» **REQUIREMENT**:
From the entries below, reproduce exactly the line containing "Module Env.", the line containing "(** An environment", and every line in between, with nothing added.

*** ENTRIES PROVIDED Section Begins ***

(* ===== verification/Env.v ===== *)
(** The environment the code reads: the clock ([time.Now]), the system's random
    bytes ([crypto/rand.Read]) and [runtime.fastrandn], as oracles with a
    position.  Every read of the source is one read here, in the order of the
    source. *)
From S2P Require Import Prelude.
From stdpp Require Import prelude list.
Open Scope Z_scope.

Module Env.

(** [rng i] is the [i]-th call of [rand.Read]: what the buffer holds afterwards
    and whether the call failed (the buffer is arbitrary then). *)
Record Env := mkEnv {
  clock : nat -> Time;
  ticks : nat;
  rng : nat -> (nat -> Byte.byte) * bool;
  draws : nat;
  fast : nat -> Z;
  fasts : nat;
}.

Definition time_Now : M Env Time := fun e =>
  (mkEnv (clock e) (S (ticks e)) (rng e) (draws e) (fast e) (fasts e), clock e (ticks e)).

(** [time.Since(t)]. *)
Definition time_Since (t : Time) : M Env Duration :=
  let* now := time_Now in ret (time_Sub now t).

(** [rand.Read(buf[:n])]: the bytes of the buffer and whether there was an error. *)
Definition rand_Read (n : nat) : M Env (bytes * bool) := fun e =>
  let '(f, failed) := rng e (draws e) in
  (mkEnv (clock e) (ticks e) (rng e) (S (draws e)) (fast e) (fasts e),
   (map f (List.seq 0 n), failed)).

(** [fastrandn(n)]: a number below [n]. *)
Definition fastrandn (n : Z) : M Env Z := fun e =>
  (mkEnv (clock e) (ticks e) (rng e) (draws e) (fast e) (S (fasts e)), fast e (fasts e) mod n).

(** An environment for the concrete runs: a clock that advances by 1 ms at
    every read from [t], random bytes that depend on the draw and the position,
    no failure. *)
Definition demo_env (t : Time) (seed : Z) : Env :=
  mkEnv (fun i => t + Z.of_nat i * Millisecond) 0
        (fun i => (fun k => byte_of_Z (seed + 17 * Z.of_nat i + 5 * Z.of_nat k), false)) 0
        (fun i => Z.of_nat i) 0.

Lemma length_rand_Read n e : length (fst (snd (rand_Read n e))) = n.
Proof.
  unfold rand_Read. destruct (rng e (draws e)). simpl. by rewrite length_map, length_seq.
Qed.

(** The system's random source works and no draw of four bytes is zero. *)
Definition good_rng (r : nat -> (nat -> Byte.byte) * bool) : Prop :=
  forall i, snd (r i) = false /\ le_get (map (fst (r i)) (List.seq 0 4)) <> 0.

(** Reading the environment moves positions only; the source of random bytes
    stays the same. *)
Definition keeps_rng {A} (m : M Env A) : Prop := forall e, rng (fst (m e)) = rng e.

Lemma keeps_ret {A} (a : A) : keeps_rng (ret a).
Proof. done. Qed.
Lemma keeps_bind {A D} (m : M Env A) (k : A -> M Env D) :
  keeps_rng m -> (forall a, keeps_rng (k a)) -> keeps_rng (bind m k).
Proof.
  intros Hm Hk e. unfold bind. specialize (Hm e). destruct (m e) as [e' a]. simpl in *.
  by rewrite Hk, Hm.
Qed.
Lemma keeps_Now : keeps_rng time_Now.
Proof. done. Qed.
Lemma keeps_Since t : keeps_rng (time_Since t).
Proof. done. Qed.
Lemma keeps_Read n : keeps_rng (rand_Read n).
Proof. intros e. unfold rand_Read. by destruct (rng e (draws e)). Qed.
Lemma keeps_fastrandn n : keeps_rng (fastrandn n).
Proof. done. Qed.

#[export] Hint Resolve keeps_ret keeps_Now keeps_Since keeps_Read keeps_fastrandn : preserves.

End Env.

(** Walks a reader of the environment. *)
Ltac keeps_tac :=
  repeat ((apply Env.keeps_bind; [|intros ?]) || case_match); auto with preserves.
(* ===== verification/Text.v ===== *)
(** Text forms: what the program uses of Go's encoding/base64, strconv, net and
    net/netip, and the text form of keys (internal/transport/noise_types.go).

    A Go string is a sequence of bytes; here it is a [string]. *)
From S2P Require Import Prelude.
From stdpp Require Import prelude list strings.
From Stdlib Require Import Ascii.
Open Scope Z_scope.

Module Text.

(** The code of a character. *)
Definition code (c : ascii) : Z := Z.of_N (N_of_ascii c).
Definition chr (z : Z) : ascii := ascii_of_N (Z.to_N z).

Lemma code_chr z : 0 <= z < 256 -> code (chr z) = z.
Proof. intros H. unfold code, chr. rewrite N_ascii_embedding; lia. Qed.

Definition between (a b : ascii) (c : ascii) : bool := (code a <=? code c) && (code c <=? code b).

(** ** encoding/base64, StdEncoding *)

(** The character of a 6-bit value and back. *)
Definition encode6 (v : Z) : ascii :=
  if v <? 26 then chr (code "A" + v)
  else if v <? 52 then chr (code "a" + (v - 26))
  else if v <? 62 then chr (code "0" + (v - 52))
  else if v =? 62 then "+"%char else "/"%char.

Definition decode6 (c : ascii) : option Z :=
  if between "A" "Z" c then Some (code c - code "A")
  else if between "a" "z" c then Some (code c - code "a" + 26)
  else if between "0" "9" c then Some (code c - code "0" + 52)
  else if Ascii.eqb c "+" then Some 62
  else if Ascii.eqb c "/" then Some 63
  else None.

(** Three bytes are four characters; the last one or two bytes are padded. *)
Fixpoint EncodeToString (src : bytes) : string :=
  match src with
  | [] => EmptyString
  | [b0] =>
      let val := Z_of_byte b0 * 2 ^ 16 in
      String (encode6 (val / 2 ^ 18)) (String (encode6 (val / 2 ^ 12 mod 64)) "==")
  | [b0; b1] =>
      let val := Z_of_byte b0 * 2 ^ 16 + Z_of_byte b1 * 2 ^ 8 in
      String (encode6 (val / 2 ^ 18)) (String (encode6 (val / 2 ^ 12 mod 64))
        (String (encode6 (val / 2 ^ 6 mod 64)) "="))
  | b0 :: b1 :: b2 :: src =>
      let val := Z_of_byte b0 * 2 ^ 16 + Z_of_byte b1 * 2 ^ 8 + Z_of_byte b2 in
      String (encode6 (val / 2 ^ 18)) (String (encode6 (val / 2 ^ 12 mod 64))
        (String (encode6 (val / 2 ^ 6 mod 64)) (String (encode6 (val mod 64)) (EncodeToString src))))
  end.

(** The decoder skips line breaks wherever they are. *)
Fixpoint strip_newlines (s : string) : string :=
  match s with
  | EmptyString => EmptyString
  | String c s =>
      if (code c =? 10) || (code c =? 13) then strip_newlines s else String c (strip_newlines s)
  end.

Definition byte_at (val shift : Z) : Byte.byte := byte_of_Z (val / 2 ^ shift).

*** ENTRIES PROVIDED Section Ends ***

» **EXERCISE OUTPUT**:
Module Env.

(** [rng i] is the [i]-th call of [rand.Read]: what the buffer holds afterwards
    and whether the call failed (the buffer is arbitrary then). *)
Record Env := mkEnv {
  clock : nat -> Time;
  ticks : nat;
  rng : nat -> (nat -> Byte.byte) * bool;
  draws : nat;
  fast : nat -> Z;
  fasts : nat;
}.

Definition time_Now : M Env Time := fun e =>
  (mkEnv (clock e) (S (ticks e)) (rng e) (draws e) (fast e) (fasts e), clock e (ticks e)).

(** [time.Since(t)]. *)
Definition time_Since (t : Time) : M Env Duration :=
  let* now := time_Now in ret (time_Sub now t).

(** [rand.Read(buf[:n])]: the bytes of the buffer and whether there was an error. *)
Definition rand_Read (n : nat) : M Env (bytes * bool) := fun e =>
  let '(f, failed) := rng e (draws e) in
  (mkEnv (clock e) (ticks e) (rng e) (S (draws e)) (fast e) (fasts e),
   (map f (List.seq 0 n), failed)).

(** [fastrandn(n)]: a number below [n]. *)
Definition fastrandn (n : Z) : M Env Z := fun e =>
  (mkEnv (clock e) (ticks e) (rng e) (draws e) (fast e) (S (fasts e)), fast e (fasts e) mod n).

(** An environment for the concrete runs: a clock that advances by 1 ms at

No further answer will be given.